More importantly, digital IDV platforms offer legal practices – both large and small – a far more streamlined, modern and cost-effective way for conducting compliance. When it comes to verification, for example, an IDV platform can use biometric facial recognition ID software to accurately and automatically verify the person against their identity document, which has also been confirmed as authentic in real time by the IDV system. This data is then securely stored on servers and available as and when it is required to avoid repetitive checks and errors.

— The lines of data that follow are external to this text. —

(** The state an operation runs in: the exported client instance and the
    store. *)
Record World : Type := mkWorld {
  client : ApiClient;
  mockData : MockData;
}.

Definition DEFAULT_TENANT : string := "demo-user".

Definition mock_lien (i cert addr parcel cty : string) (amount prem : float)
    (bought due : string) (year : Z) (st : string) : Lien :=
  {| id := i;
     data := {|
       certificate_number := cert; property_address := addr; parcel_id := parcel;
       county := cty; state := Some "FL"; purchase_amount := amount;
       interest_rate := 18%float; premium := Some prem;
       purchase_date := Some bought; sale_date := None;
       redemption_deadline := due; tax_year := Some year; status := st |} |}.

Definition initial_liens : list Lien := [
  mock_lien "lien-001" "MD-2024-0847" "123 Main St, Miami, FL 33130"
    "01-3245-067-0890" "Miami-Dade" 8500 250 "2024-05-15" "2026-05-15" 2023 "active";
  mock_lien "lien-002" "BR-2024-1234" "456 Oak Ave, Fort Lauderdale, FL 33301"
    "50-42-04-12-0010" "Broward" 12000 500 "2024-03-22" "2026-03-22" 2023 "active";
  mock_lien "lien-003" "PB-2024-0567" "789 Palm Dr, West Palm Beach, FL 33401"
    "74-43-44-21-05-000" "Palm Beach" 5200 100 "2024-06-10" "2026-06-10" 2023 "active";
  mock_lien "lien-004" "MD-2024-0923" "321 Coral Way, Miami, FL 33145"
    "01-4156-023-0450" "Miami-Dade" 15000 750 "2024-04-08" "2026-04-08" 2023 "active";
  mock_lien "lien-005" "BR-2023-4521" "567 Sunrise Blvd, Plantation, FL 33317"
    "50-41-17-01-0230" "Broward" 7800 200 "2023-11-20" "2025-11-20" 2022 "redeemed";
  mock_lien "lien-006" "PB-2024-0789" "890 Ocean Blvd, Boca Raton, FL 33432"
    "06-43-47-27-01-000" "Palm Beach" 9500 300 "2024-02-14" "2026-02-14" 2023 "active";
  mock_lien "lien-007" "MD-2024-1156" "234 Biscayne Dr, Miami Beach, FL 33139"
    "02-3241-008-0120" "Miami-Dade" 4200 50 "2024-07-03" "2026-07-03" 2023 "active";
  mock_lien "lien-008" "BR-2024-2345" "678 Flamingo Rd, Pembroke Pines, FL 33028"
    "51-40-04-02-0560" "Broward" 6300 150 "2024-01-25" "2026-01-25" 2023 "active";
  mock_lien "lien-009" "PB-2023-3456" "901 Royal Palm Way, Palm Beach, FL 33480"
    "50-43-43-02-00-000" "Palm Beach" 3500 75 "2023-09-18" "2025-09-18" 2022 "redeemed";
  mock_lien "lien-010" "MD-2024-0234" "445 Collins Ave, Miami Beach, FL 33140"
    "02-3242-015-0780" "Miami-Dade" 2800 25 "2024-08-12" "2026-08-12" 2023 "active";
  mock_lien "lien-011" "BR-2024-5678" "112 Las Olas Blvd, Fort Lauderdale, FL 33301"
    "50-42-06-08-0340" "Broward" 11200 450 "2024-04-30" "2026-04-30" 2023 "active";
  mock_lien "lien-012" "PB-2024-6789" "333 Clematis St, West Palm Beach, FL 33401"
    "74-43-43-18-14-001" "Palm Beach" 2500 50 "2024-06-28" "2026-06-28" 2023 "active"
].

Definition mock_payment (date : string) (amount : float) : value :=
  VObj [("date", VStr date); ("amount", VNum amount); ("type", VStr "Redemption")].

Definition initial_payments : gmap string (list value) :=
  <["lien-009" := [mock_payment "2024-06-22" 4025]]>
  (<["lien-005" := [mock_payment "2024-08-15" 8760]]> ∅).

Definition initial_mockData : MockData :=
  {| liens := initial_liens; payments := initial_payments |}.

(** [new ApiClient()] *)
Definition constructor : ApiClient := {| tenantId := DEFAULT_TENANT |}.

(** The state when the module has been loaded. *)
Definition initial_world : World :=
  {| client := constructor; mockData := initial_mockData |}.

(** *** Requests *)

(** What a request body holds; [JSON.stringify] is left unapplied. *)
Inductive payload : Type :=
| PLien (d : LienData)
| PPatch (p : LienPatch)
| PValue (v : value).

Record Options : Type := mkOptions {
  opt_method : option string;
  opt_headers : list (string * string);
  opt_body : option payload;
}.

(** [options = {}] *)
Definition no_options : Options :=
  {| opt_method := None; opt_headers := []; opt_body := None |}.

Record Request : Type := mkRequest {
  url : string;
  method : option string;
  headers : list (string * string);
  body : option payload;
}.

Record Response : Type := mkResponse {
  ok : bool;
  http_status : Z;
  (** [response.json()]; [None] when it rejects. *)
  json : option value;
}.

(** The [params] of [getLiens]: callers pass [status] as text and [limit]
    as a whole number. *)
Record LiensParams : Type := mkLiensParams {
  params_status : option string;
  params_limit : option Z;
}.

Definition no_params : LiensParams :=
  {| params_status := None; params_limit := None |}.

(** The build flag and what the browser supplies. *)
Record Env : Type := mkEnv {
  USE_MOCK_DATA : bool;
  (** [import.meta.env.VITE_API_URL] *)
  VITE_API_URL : option string;
  (** [fetch]; [None] when the promise rejects. *)
  fetch : Request -> option Response;
  (** The time value of [new Date(text)]; [None] for an invalid date. *)
  Date_parse : string -> option Z;
  (** [new URLSearchParams(params).toString()] *)
  URLSearchParams_toString : LiensParams -> string;
}.

(** What a method throws: [new Error(message)], [new Error(detail)] for a
    [detail] that is not text, a [TypeError] (a failed [fetch], a property
    read off [null], a call of what is not a function), or the [SyntaxError]
    of a body that is not JSON. *)
Inductive exn : Type :=
| Error (message : string)
| ErrorOf (detail : value)
| TypeError
| SyntaxError.

Inductive result (A : Type) : Type :=
| Ok (a : A)
| Throw (e : exn).
Arguments Ok {A} a.
Arguments Throw {A} e.

(** An async method: runs in a world, returns or throws, leaves a world. *)
Definition M (A : Type) : Type := World -> result A * World.

Definition ret {A} (a : A) : M A := fun w => (Ok a, w).
Definition throw {A} (e : exn) : M A := fun w => (Throw e, w).
Definition bind {A B} (m : M A) (k : A -> M B) : M B :=
  fun w => match m w with
           | (Ok a, w') => k a w'
           | (Throw e, w') => (Throw e, w')
           end.
Definition gets {A} (f : World -> A) : M A := fun w => (Ok (f w), w).
Definition set_mockData (md : MockData) : M unit :=
  fun w => (Ok tt, {| client := client w; mockData := md |}).

Notation "'let*' x := m 'in' k" := (bind m (fun x => k))
  (at level 10, x name, m at level 100, k at level 200).
Notation "'do' m 'then' k" := (bind m (fun _ => k))
  (at level 10, m at level 100, k at level 200).

(** What a method answers: the value its mock branch builds, or whatever
    the server sent. *)
Inductive reply (T : Type) : Type :=
| Local (x : T)
| Remote (v : value).
Arguments Local {T} x.
Arguments Remote {T} v.

Record InterestResult : Type := mkInterestResult {
  lien_id : string;
  days_held : option Z;
  accrued_interest : float;
  total_value : float;
  (** the instant [today.toISOString()] renders *)
  calculation_date : Z;
}.

Record Notification : Type := mkNotification {
  notification_id : string;
  notification_type : string;
  title : string;
  message : string;
  n_lien_id : string;
  priority : string;
  (** the instant rendered by [toISOString()] *)
  created_at : Z;
  read : bool;
}.

Record Notifications : Type := mkNotifications {
  notifications : list Notification;
  count : Z;
  unread_count : Z;
}.

(** [{ ...a, ...b }] on header objects. *)
Fixpoint set_header (k v : string) (hs : list (string * string)) : list (string * string) :=
  match hs with
  | [] => [(k, v)]
  | (k', v') :: rest =>
      if String.eqb k' k then (k', v) :: rest else (k', v') :: set_header k v rest
  end.

Definition spread_headers (base extra : list (string * string)) : list (string * string) :=
  fold_left (fun hs kv => set_header (fst kv) (snd kv) hs) extra base.

Fixpoint header (k : string) (hs : list (string * string)) : option string :=
  match hs with
  | [] => None
  | (k', v) :: rest => if String.eqb k' k then Some v else header k rest
  end.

Gathering ‘source of funds’ is also a key part of KYC and AML processes. Traditionally, this can require a lot of back and forth between the client and the firm and the exchange of paper statements or PDFs. Yet Open Banking technology can provide legal practices with real-time and secure access to an applicant’s bank activity and allow clients to share their financial statements directly. This ‘tamper proof’ evidence mitigates fraud, and by connecting financial records to the actual account holder, bolsters identity verification too.
IDV systems can also perform automatic database cross-checks with various sources. For example, they can screen clients on international sanctions lists to ensure they are not sanctioned and then set up ongoing monitoring, or verify ownership against Land Registry records or Companies House.

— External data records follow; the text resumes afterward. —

(** * ModuleFederationTypesPlugin: the synchronization controller of src/plugin.ts

    A shallow embedding of [ModuleFederationTypesPlugin.apply] and of the
    closures it creates ([compileTypesHook], [downloadTypesHook],
    [compileTypesContinuouslyHook], the interval callback and the
    [afterEmit] tap), together with the properties of the controller.

    The plugin is event driven.  [apply] is an async function: it runs up to
    [await downloadTypesHook()], is parked there, and continues when the
    download promise is fulfilled.  The host then delivers signals in any
    order: the fulfilment of a pending download, the [afterEmit] hook of the
    compiler, and the elapsing of a live [setInterval] timer.  The model is
    a state machine over these signals; every effect of the plugin is
    recorded in a trace.  A download whose promise is rejected ends [apply]
    at the [await] with nothing further done, which is the run in which its
    signal never comes. *)

From Stdlib Require Import String List ZArith Bool Lia PeanoNat.
Import ListNotations.
Local Open Scope string_scope.
Local Open Scope list_scope.

(** ** JavaScript value conventions used by plugin.ts *)

Module JS.

(** [o?.f]: optional chaining over a possibly undefined object. *)
Definition chain {A B : Type} (o : option A) (f : A -> option B) : option B :=
  match o with
  | Some a => f a
  | None => None
  end.

(** [a ?? d]: only [undefined] falls through to [d]. *)
Definition nullish {A : Type} (a : option A) (d : A) : A :=
  match a with
  | Some v => v
  | None => d
  end.

(** Truthiness of [boolean | undefined]; [!!b] is [truthy_bool b]. *)
Definition truthy_bool (b : option bool) : bool :=
  match b with
  | Some true => true
  | _ => false
  end.

(** Truthiness of [string | undefined]: the empty string is falsy. *)
Definition truthy_string (s : option string) : bool :=
  match s with
  | Some v => negb (v =? "")
  | None => false
  end.

(** Truthiness of an integral [number | undefined]: zero is falsy. *)
Definition truthy_number (n : option Z) : bool :=
  match n with
  | Some v => negb (v =? 0)%Z
  | None => false
  end.

(** Truthiness of [object | undefined]: every object is truthy. *)
Definition truthy_object {A : Type} (o : option A) : bool :=
  match o with
  | Some _ => true
  | None => false
  end.

(** [a === 'lit'] for [a : string | undefined]. *)
Definition strict_eq_string (a : option string) (lit : string) : bool :=
  match a with
  | Some v => v =? lit
  | None => false
  end.

(** [a !== n] for [a : number | undefined]. *)
Definition strict_neq_number (a : option Z) (n : Z) : bool :=
  match a with
  | Some v => negb (v =? n)%Z
  | None => true
  end.

(** [Record<string, string>], and [Object.values] of it. *)
Definition Record := list (string * string).

Definition values (o : Record) : list string := map snd o.

End JS.

(** ** Data read by the plugin *)

(** The fields of [ModuleFederationTypesPluginOptions] that [apply] reads. *)
Module Options.
Record t := {
  disableDownladingRemoteTypes : option bool;
  disableTypeCompilation : option bool;
  downloadTypesWhenIdleIntervalInSeconds : option Z
}.
End Options.

(** [ModuleFederationPluginOptions]: the [_options] of the federation plugin. *)
Module Federation.
Record t := {
  name : option string;
  exposes : option JS.Record;
  remotes : option JS.Record
}.
End Federation.

(** The part of the webpack [Compiler] that [apply] reads. *)
Module Webpack.
Record PluginInstance := {
  constructor_name : string;
  _options : option Federation.t
}.
Record Static := { directory : option string }.
Record DevServer := { static : option Static }.
Record Output := { path : option string }.
Record Compiler := {
  mode : option string;
  plugins : list PluginInstance;
  devServer : option DevServer;
  output : option Output
}.
End Webpack.

(** One invocation of [apply]: [this.options], the [compiler] argument and
    [process.env.DEPLOYMENT_ENV]. *)
Record Invocation := {
  options : option Options.t;
  compiler : Webpack.Compiler;
  DEPLOYMENT_ENV : option string
}.

(** ** Effects *)

Inductive Level := warn | log.

Inductive LogArg :=
| Str (s : string)
| Num (n : Z)
| Obj (o : option JS.Record)
| Now.                                   (* new Date().toLocaleString() *)

(** Everything the plugin does to the outside world. *)
Inductive Event :=
| Logged (l : Level) (args : list LogArg)
| DownloadStarted (n : nat) (remotes urls : option JS.Record)
| DownloadSettled (n : nat)
| Compiled (exposes : option JS.Record) (outFile : string) (isSuccess : bool)
| Rewritten (outFile : string) (typeDefinitions : string)
| Tapped (name : string)
| IntervalCleared (id : option nat)
| IntervalSet (id : nat) (ms : Z).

With these efficiency gains, digital IDV tools allow legal practices to complete checks in minutes rather than days. And by accelerating the progression of cases, law firms can drive their business too, while enhancing their reputation.
Shareable compliance
Picture a model where once a client’s identity is verified, that verification can be securely shared across various parties in a transaction. Take buying a house today. Buyers routinely prove their identity or source of funds to estate agents, conveyancers and mortgage brokers separately. Each check is costly, time-consuming and susceptible to error. But a shareable compliance framework could dramatically reduce duplication without compromising on security.
The law sector, in partnership with regulators and other professional services, could pave the way in developing standards for shareable compliance by using digital tools. A firm’s strategy can encourage the adoption of these tools, while the tools themselves provide the means to build this shareable reality. This could eventually extend to every area of law, from property and corporate transactions to wills and probate.

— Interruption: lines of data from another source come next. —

Lemma invalidate_pattern_frame_witness :
  OrderedDict.keys
    (LRUCache.cache (CachedUserStore.cache
                       (CachedUserStore.invalidate_pattern two_saved "email:*"))) =
  ["id:id1"; "dup:user1@example.com"; "id:id2"; "dup:user2@example.com"].
Proof.
  destruct (invalidate_pattern_frame two_saved "email:*") as (H & _).
  rewrite H. reflexivity.
Defined.

(** C10. The bare pattern ["*"] matches every key, so [invalidate_pattern]
    with it empties the cache, whatever the cache holds. *)
Theorem invalidate_star_clears {S : Type} {store : UserStore S}
        (s : CachedUserStore.t S) :
  (forall key, CachedUserStore._matches_pattern key "*" = PyStr.startswith key "") /\
  (forall key, CachedUserStore._matches_pattern key "*" = true) /\
  LRUCache.cache (CachedUserStore.cache (CachedUserStore.invalidate_pattern s "*")) = [] /\
  LRUCache.size (CachedUserStore.cache (CachedUserStore.invalidate_pattern s "*")) = 0.
Proof.
  assert (He : LRUCache.cache
                 (CachedUserStore.cache (CachedUserStore.invalidate_pattern s "*")) = []).
  { rewrite invalidate_pattern_filter.
    induction (LRUCache.cache (CachedUserStore.cache s)) as [|[k e] d IH];
      [reflexivity | exact IH]. }
  split; [reflexivity|]. split; [reflexivity|]. split; [exact He|].
  unfold LRUCache.size. now rewrite He.
Qed.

The adoption of digital compliance tools requires a cultural shift, from both law firms and clients, in seeing digital compliance as safer and more accurate than traditional methods.
Regulators like the SRA and FCA are in fact very supportive of digital IDV and AML checks if standards are met. But while technology can significantly improve the process, it doesn’t replace the need for lawyers to apply their judgement and reasoning on cases – if anything, it enhances their ability to do this.
Leading the digital change
In a world where regulatory pressure is mounting, compliance complexity is growing, and client expectations continue to evolve at pace, digital tools offer law firms a highly effective way of simplifying and streamlining their compliance processes. Digitalisation can transform legal compliance from an administrative burden into a strategic asset: one that reduces repetitive processes, speeds up KYC and AML checks, and builds a model of shareable compliance.
The question is no longer whether compliance will be digital, but whether the legal profession will lead that change – or be forced to catch up under pressure from regulators and clients alike.